A federal judge has allowed a new U.S. Department of Labor rule expanding union financial disclosure requirements to take effect, rejecting the AFL-CIO’s first bid to block the regulation while its lawsuit continues.
U.S. District Judge James Boasberg in Washington, D.C., ruled Tuesday that the AFL-CIO had not shown the kind of irreparable harm needed for a preliminary injunction. The rule took effect Wednesday, July 1, requiring some labor organizations to begin preparing for longer and more detailed annual financial reports.
The decision does not resolve the labor federation’s underlying challenge. Boasberg said in a brief order that he would issue a more detailed ruling later in the week. But the immediate result is that unions covered by the rule must move forward with new accounting and reporting obligations while the case proceeds.
The Labor Department finalized the rule June 1 through its Office of Labor-Management Standards. The agency says the changes modernize reporting requirements under the Labor-Management Reporting and Disclosure Act of 1959 and give union members more information about how dues money is spent.
Labor groups say the regulation does something else: It forces unions to divert money, staff time, and attention away from organizing, bargaining, member services, and political advocacy.
The AFL-CIO, the nation’s largest labor federation, sued the department on June 10, arguing that the rule violates the Administrative Procedure Act. The lawsuit claims the department moved too quickly, failed to justify major changes, and imposed immediate compliance burdens on unions whose fiscal years begin July 1.
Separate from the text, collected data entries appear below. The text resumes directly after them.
(* ===== verification/Tables.v ===== *)
(** The three disciplines by which a unit of work stages and publishes its
    changes ([persistence/adapters/in_memory.py]): versioned records with
    optimistic concurrency, append-only streams with expected lengths, and
    plain records. Each discipline is stated once, over any key and record type;
    the repositories instantiate it. *)
From S2P Require Import Prelude Errors Text Dict.
Local Open Scope string_scope.
Local Open Scope list_scope.
Local Open Scope Z_scope.

(** [str(version)] where the version of an absent record is [None]. *)
Definition version_str (v : option Z) : string :=
  match v with Some n => int_str n | None => "None" end.

(** An operation on a part of the state. *)
Definition zoom {S T A} (get : S -> T) (set : T -> S -> S) (m : M exn T A) : M exn S A :=
  fun s => let (r, t) := m (get s) in (r, set t s).

(** [for k in dirty: database.table[k] = staged[k]] *)
Definition publish_to {D K V} `{EqDecision K} (table : D -> dict K V) (set : dict K V -> D -> D)
    (staged : dict K V) (dirty : list K) : M exn D unit :=
  for_each (fun k => v ← lift_result (Dict.item k staged);
                     modify (fun db => set (Dict.set k v (table db)) db)) dirty.

(** A loop that threads a value and may raise. *)
Fixpoint fold_ok {A B} (f : B -> A -> res B) (acc : B) (l : list A) : res B :=
  match l with
  | [] => Ok acc
  | x :: l' => acc' ← f acc x; fold_ok f acc' l'
  end.

Module Versioned.
Record t R := mk {
  records : dict string R;
  expected : dict string (option Z);
  dirty : list string
}.
Arguments mk {R}. Arguments records {R}. Arguments expected {R}. Arguments dirty {R}.

(** [_refresh] of one table. *)
Definition refresh {R} (committed : dict string R) : t R := mk committed [] [].

Definition with_records {R} (new : dict string R) (self : t R) : t R := mk new (expected self) (dirty self).

Section versioned.
Context {R : Type} (version : R -> Z) (label : string).

(** The version check of [save]: [fresh] and [known] are the further tests on
    an insertion and on an update. *)
Definition next_version (self : t R) (id : string) (expected_version : option Z)
    (fresh : res unit) (known : R -> res unit) : res Z :=
  let current := Dict.get id (records self) in
  match expected_version with
  | None =>
      match current with
      | Some r => Err (Exn StaleStateError (label +:+ " " +:+ id
                    +:+ " already exists at persistence version " +:+ int_str (version r)))
      | None => _ ← fresh; Ok 1
      end
  | Some e =>
      match current with
      | None => Err (Exn StaleStateError (label +:+ " " +:+ id +:+ " does not exist"))
      | Some r =>
          _ ← fail_if (negb (version r =? e))
                (Exn StaleStateError (label +:+ " " +:+ id +:+ " expected persistence version "
                   +:+ int_str e +:+ "; found " +:+ int_str (version r)));
          _ ← known r;
          Ok (e + 1)
      end
  end.

(** The version the unit of work first expected is kept; then the record is
    built, stored and marked. *)
Definition stage (id : string) (expected_version : option Z) (record : res R) : M exn (t R) unit :=
  modify (fun self => mk (records self) (Dict.setdefault id expected_version (expected self)) (dirty self)) ;;
  r ← lift_result record;
  modify (fun self => mk (Dict.set id r (records self)) (expected self) (set_add id (dirty self))).

(** The check of one dirty record against the committed table. *)
Definition check_version (committed : dict string R) (self : t R) (id : string) : res unit :=
  e ← Dict.item id (expected self);
  let current_version := version <$> Dict.get id committed in
  fail_if (negb (bool_decide (current_version = e)))
    (Exn StaleStateError (label +:+ " " +:+ id +:+ " expected committed persistence version "
       +:+ version_str e +:+ "; found " +:+ version_str current_version)).
End versioned.
End Versioned.

Module Stream.
Record t K A := mk {
  entries : dict K (list A);
  base_counts : dict K Z;
  dirty : list K
}.
Arguments mk {K A}. Arguments entries {K A}. Arguments base_counts {K A}. Arguments dirty {K A}.

Definition refresh {K A} (committed : dict K (list A)) : t K A :=
  mk committed (Dict.map_values (fun l => Z.of_nat (length l)) committed) [].

Definition with_entries {K A} (new : dict K (list A)) (self : t K A) : t K A :=
  mk new (base_counts self) (dirty self).

Section stream.
Context {K A : Type} `{EqDecision K}.

(** [d.get(key, ())] *)
Definition at_key (k : K) (d : dict K (list A)) : list A := default [] (Dict.get k d).

Definition append (k : K) (a : A) (self : t K A) : t K A :=
  mk (Dict.set k (at_key k (entries self) ++ [a]) (entries self)) (base_counts self)
    (set_add k (dirty self)).

Definition expected_count (self : t K A) (k : K) : Z := default 0 (Dict.get k (base_counts self)).

(** The check of one dirty stream against the committed table. *)
Definition check_count (message : Z -> Z -> string) (committed : dict K (list A)) (self : t K A) (k : K) :
    res unit :=
  let current_count := Z.of_nat (length (at_key k committed)) in
  fail_if (negb (current_count =? expected_count self k))
    (Exn StaleStateError (message (expected_count self k) current_count)).
End stream.
End Stream.

Module Plain.
Record t K R := mk { records : dict K R; dirty : list K }.
Arguments mk {K R}. Arguments records {K R}. Arguments dirty {K R}.

Definition refresh {K R} (committed : dict K R) : t K R := mk committed [].

Definition with_records {K R} (new : dict K R) (self : t K R) : t K R := mk new (dirty self).

Definition put {K R} `{EqDecision K} (k : K) (r : R) (self : t K R) : t K R :=
  mk (Dict.set k r (records self)) (set_add k (dirty self)).
End Plain.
The rule creates a new, longer Form LM-2 Long Form for labor organizations with at least $40 million in annual receipts. It also changes reporting thresholds and expands the categories of information unions must itemize, including officer compensation, travel expenses, payments to employees, loans, assets, liabilities, receipts, disbursements, and foreign transactions.
The Labor Department says the new long form will apply to about 99 labor organizations. The agency also raised the standard Form LM-2 filing threshold to $350,000 in annual receipts. Labor organizations with at least $25,000 and less than $350,000 in annual receipts may file Form LM-3, while those with less than $25,000 may file Form LM-4.
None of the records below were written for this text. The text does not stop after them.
Definition list_requests (status : option ApprovalRequestStatus.t) (offset limit : Z) (self : t) :
    res (list ApprovalRequest.t) :=
  map_ok ApprovalRecord.to_approval
    (page offset limit (sort_desc stamp_leb stamp (with_status status self))).

Definition count_requests (status : option ApprovalRequestStatus.t) (self : t) : Z :=
  Z.of_nat (length (with_status status self)).
End ApprovalRepository.

(** ** Execution events *)

(** [str((project_id, workflow_run_id))] *)
Definition scope_str (scope : string * string) : string :=
  "(" +:+ py_repr scope.1 +:+ ", " +:+ py_repr scope.2 +:+ ")".

Module ExecutionEventStore.
Definition t := Stream.t (string * string) ExecutionEvent.t.

Definition scope_of (e : ExecutionEvent.t) : string * string :=
  (ExecutionEvent.project_id e, ExecutionEvent.workflow_run_id e).

(** The events of all streams, in the order they are searched. *)
Definition all_events (streams : dict (string * string) (list ExecutionEvent.t)) : list ExecutionEvent.t :=
  concat (Dict.values streams).

Definition get (event_id : string) (self : t) : option ExecutionEvent.t :=
  head (List.filter (fun e => String.eqb (ExecutionEvent.id e) event_id)
          (all_events (Stream.entries self))).

Definition append (event : ExecutionEvent.t) (expected_sequence : Z) : M exn t ExecutionEvent.t :=
  existing ← gets (get (ExecutionEvent.id event));
  match existing with
  | Some e =>
      raise_if (negb (ExecutionEvent.eqb e event))
        (Exn DuplicateEntityError ("ExecutionEvent ID " +:+ ExecutionEvent.id event
           +:+ " has conflicting immutable content")) ;;
      mret e
  | None =>
      let scope := scope_of event in
      current_sequence ← gets (fun self =>
        Z.of_nat (length (Stream.at_key scope (Stream.entries self))));
      raise_if (negb (expected_sequence =? current_sequence))
        (Exn StaleStateError ("Execution event stream " +:+ scope_str scope +:+ " expected sequence "
           +:+ int_str expected_sequence +:+ "; found " +:+ int_str current_sequence)) ;;
      raise_if (negb (ExecutionEvent.sequence event =? current_sequence + 1))
        (Exn StaleStateError ("ExecutionEvent " +:+ ExecutionEvent.id event +:+ " must use sequence "
           +:+ int_str (current_sequence + 1) +:+ "; received "
           +:+ int_str (ExecutionEvent.sequence event))) ;;
      modify (Stream.append scope event) ;;
      mret event
  end.

Definition list_for_run (project_id run_id : string) (self : t) : list ExecutionEvent.t :=
  Stream.at_key (project_id, run_id) (Stream.entries self).

Definition latest_sequence (project_id run_id : string) (self : t) : Z :=
  Z.of_nat (length (list_for_run project_id run_id self)).
End ExecutionEventStore.

(** ** Provider operations *)

Module ProviderOperationRepository.
Definition t := Versioned.t ProviderOperationRecord.t.

Definition version_of := ProviderOperationRecord.persistence_version.
Definition operation := ProviderOperationRecord.operation.

Definition find_operation (operation_id : string) (self : t) : option ProviderOperation.t :=
  operation <$> Dict.get operation_id (Versioned.records self).

Definition get_version (operation_id : string) (self : t) : option Z :=
  version_of <$> Dict.get operation_id (Versioned.records self).

Definition operations (self : t) : list ProviderOperation.t :=
  operation <$> Dict.values (Versioned.records self).

Definition get_by_idempotency_key (project_id idempotency_key : string) (self : t) :
    option ProviderOperation.t :=
  min_by String.leb ProviderOperation.id
    (List.filter (fun op => String.eqb (ProviderOperation.project_id op) project_id
                            && String.eqb (ProviderOperation.idempotency_key op) idempotency_key)
       (operations self)).

Definition list_for_run (project_id run_id : string) (self : t) : list ProviderOperation.t :=
  sort_by stamp_leb (fun op => (ProviderOperation.created_at op, ProviderOperation.id op))
    (List.filter (fun op => String.eqb (ProviderOperation.project_id op) project_id
                            && String.eqb (ProviderOperation.workflow_run_id op) run_id)
       (operations self)).

Definition list_unsettled (project_id : option string) (self : t) : list ProviderOperation.t :=
  sort_by stamp_leb (fun op => (ProviderOperation.updated_at op, ProviderOperation.id op))
    (List.filter (fun op =>
         bool_decide (ProviderOperation.settlement_state op = SettlementState.UNSETTLED)
         && match project_id with
            | None => true
            | Some p => String.eqb (ProviderOperation.project_id op) p
            end) (operations self)).

(** The request identity an update may not change. *)
Definition same_request_identity (a b : ProviderOperation.t) : bool :=
  let same {A} `{EqDecision A} (f : ProviderOperation.t -> A) := bool_decide (f a = f b) in
  same ProviderOperation.project_id && same ProviderOperation.workflow_run_id
  && same ProviderOperation.logical_step_id && same ProviderOperation.step_run_id
  && same ProviderOperation.provider_category && same ProviderOperation.operation_kind
  && same ProviderOperation.provider_identity && same ProviderOperation.adapter_version
  && same ProviderOperation.model_or_endpoint && same ProviderOperation.idempotency_key
  && same ProviderOperation.request_fingerprint && same ProviderOperation.reservation
  && same ProviderOperation.is_live_provider && same ProviderOperation.created_at.

(** The test on an insertion. *)
Definition key_free (self : t) (op : ProviderOperation.t) : res unit :=
  match get_by_idempotency_key (ProviderOperation.project_id op)
          (ProviderOperation.idempotency_key op) self with
  | Some owner =>
      fail_if (negb (String.eqb (ProviderOperation.id owner) (ProviderOperation.id op)))
        (Exn DuplicateEntityError
           ("Provider operation idempotency key is already owned by ProviderOperation "
            +:+ ProviderOperation.id owner))
  | None => Ok tt
  end.

(** The tests on an update. *)
Definition advances (op : ProviderOperation.t) (current : ProviderOperationRecord.t) : res unit :=
  let row := ProviderOperation.row_version (operation current) in
  _ ← fail_if (negb (ProviderOperation.row_version op =? row + 1))
        (Exn StaleStateError ("ProviderOperation " +:+ ProviderOperation.id op
           +:+ " domain row version must advance from " +:+ int_str row +:+ " to " +:+ int_str (row + 1)));
  fail_if (negb (same_request_identity (operation current) op))
    (Exn DuplicateEntityError "ProviderOperation immutable request identity cannot change").

Definition save (op : ProviderOperation.t) (expected_version : option Z) : M exn t Z :=
  self ← get_state;
  next_version ← lift_result
    (Versioned.next_version version_of "ProviderOperation" self (ProviderOperation.id op)
       expected_version (key_free self op) (advances op));
  Versioned.stage (ProviderOperation.id op) expected_version
    (ProviderOperationRecord.post_init (ProviderOperationRecord.mk op next_version)) ;;
  mret next_version.

(** The port the budget service is written against. *)
#[global] Instance repository : OperationRepository t := {
  Budget.find_operation := find_operation;
  operation_version := get_version;
  operation_by_key := get_by_idempotency_key;
  operations_of_run := list_for_run;
  save_operation := save
}.
End ProviderOperationRepository.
In announcing the rule, the department said the changes were needed because labor organizations have become larger and more financially complex since the LMRDA was enacted. The agency also pointed to corruption scandals, including misconduct involving former leaders of the United Auto Workers, as evidence that stronger disclosure rules are needed.
“The final rule increases transparency for America’s hardworking union members by making practical reporting adjustments to reflect the growth and expansion of labor organizations’ financial operations since the passage of the Labor-Management Reporting and Disclosure Act of 1959,” the Labor Department said.
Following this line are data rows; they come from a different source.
Lemma validate_unchanged b db u : unit_staged b u -> database_ok db -> db_older b db ->
  validate_concurrency db u = Ok tt -> unchanged b db u.
Proof.
  intros Hu Hdb Ho H. unfold validate_concurrency in H. rewrite !then_Ok in H.
  destruct H as (Hw & Hc & Hm & _ & Ha & H). apply bind_Ok in H as (ids & He & H).
  apply bind_Ok in H as (owners & Hop & _). split.
  - intros k Hk. eapply check_workflow_Ok; [apply Hu|done|done|]. by eapply each_ok_elem.
  - intros k Hk. eapply check_version_Ok; [apply Hu|apply Ho|done|]. by eapply each_ok_elem.
  - intros k Hk. destruct (fold_ok_elem _ _ _ _ _ Hop Hk) as (a1 & a2 & H1).
    unfold check_operation in H1. apply then_Ok in H1 as [H1 _].
    eapply check_version_Ok; [apply Hu|apply Ho|done|exact H1].
  - intros k Hk. eapply check_count_Ok; [apply Hu|apply Ho|]. by eapply each_ok_elem in Hc.
  - intros k Hk. eapply check_count_Ok; [apply Hu|apply Ho|]. by eapply each_ok_elem in Hm.
  - intros k Hk. destruct (fold_ok_elem _ _ _ _ _ He Hk) as (a1 & a2 & H1).
    unfold check_events in H1. apply then_Ok in H1 as [H1 _].
    eapply check_count_Ok; [apply Hu|apply Ho|exact H1].
  - apply check_events_claims in He as [Hn Hp]; [|apply Hdb]. by rewrite <- Hp.
  - exists owners. destruct (check_operations_owners db (provider_operations u) _ _ _ Hop) as [H1 H2].
    { apply owners_spec; [apply Hdb|apply operations_ok_keys, Hdb]. }
    intros i r [[Hi Hr]|Hr]; [by apply H1|by apply H2].
Qed.

(** ** The database after a commit *)

Lemma published_positive {R} (version : R -> Z) staged dirty d :
  present staged dirty -> versions_positive version staged -> versions_positive version d ->
  versions_positive version (published staged dirty d).
Proof. intros Hp Hs Hd k r. rewrite get_published by done. case_decide; [apply Hs|apply Hd]. Qed.

Lemma published_executions b db u : unit_staged b u -> database_ok db -> unchanged b db u ->
  executions_ok (published (Versioned.records (workflows u)) (Versioned.dirty (workflows u)) (db_executions db)).
Proof.
  intros Hu Hdb Hv. pose proof (d_executions _ Hdb) as Hd. pose proof (u_executions _ _ Hu) as He.
  pose proof (c_workflows _ (u_consistent _ _ Hu)) as Hp. split.
  - apply published_keys, Hd.
  - intros i r. rewrite get_published by done. case_decide; [apply He|apply Hd].
  - intros i j r r'. rewrite !get_published by done. intros Hi Hj Hk. do 2 case_decide.
    + by eapply (ex_unique _ He).
    + rewrite <- (ex_ids _ Hd _ _ Hi).
      eapply (proj2 (v_executions _ _ _ Hv j ltac:(done))); [exact Hj|exact Hi|done].
    + rewrite <- (ex_ids _ Hd _ _ Hj). symmetry.
      eapply (proj2 (v_executions _ _ _ Hv i ltac:(done))); [exact Hi|exact Hj|done].
    + by eapply (ex_unique _ Hd).
  - apply published_positive; [done|apply He|apply Hd].
Qed.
The AFL-CIO argues that the department’s stated transparency rationale does not justify the scale or timing of the rule. According to Reuters, the federation says the regulation is designed to burden unions and drain resources needed to organize, advocate for members, and engage in collective bargaining.
That framing puts the case at the center of a larger labor-power fight. Disclosure rules can sound technical, but compliance costs matter. Unions rely on dues to pay organizers, negotiators, researchers, lawyers, strike support staff, communications teams, and member representatives. When federal rules require new reporting systems, audits, staff training, data collection, and legal review, the money comes from the same pool.
The court’s preliminary ruling turned on timing and legal standards, not on whether the rule is ultimately lawful. Boasberg found that the AFL-CIO had not established irreparable harm. Reuters reported that the judge said any compliance costs could be recovered later and did not justify stopping the rule before it took effect.
That is a high bar for unions trying to block an agency rule before final judgment. But unions say the damage is not only financial. Once staff time and member dues are redirected from campaigns, bargaining, and representation, those lost opportunities cannot simply be repaid later.
The rule also gives employers, anti-union groups, and political opponents more information to analyze union spending patterns. Supporters argue that workers deserve access to detailed information about their union’s finances. Critics say expanded disclosure can become a tool for outside groups to study union strategy, pressure leadership, and attack organizing campaigns.
The case comes as unions face a wider set of legal and administrative fights under the Trump administration. On June 29, a federal judge in Boston blocked a separate Trump-era move by the Federal Labor Relations Authority that would have shifted control over federal employee union election decisions from regional directors to the agency’s politically appointed top board. That ruling found the FLRA action arbitrary and capricious under the Administrative Procedure Act.
Together, the cases show how labor policy can be shaped not only through major legislation, but through agency rules, reporting systems, election procedures, and administrative enforcement. For workers, those fights determine how quickly unions can organize, how they spend limited funds, and how much government oversight they face.
The Labor Department says the new reporting rule is about transparency for union members. The AFL-CIO says it is an unlawful burden that will make unions spend scarce resources on paperwork instead of workers.
The lawsuit will now continue without a pause in implementation. Unless the court later vacates the rule or the department changes course, affected unions must comply with the new reporting system for fiscal years beginning after June 30, 2026.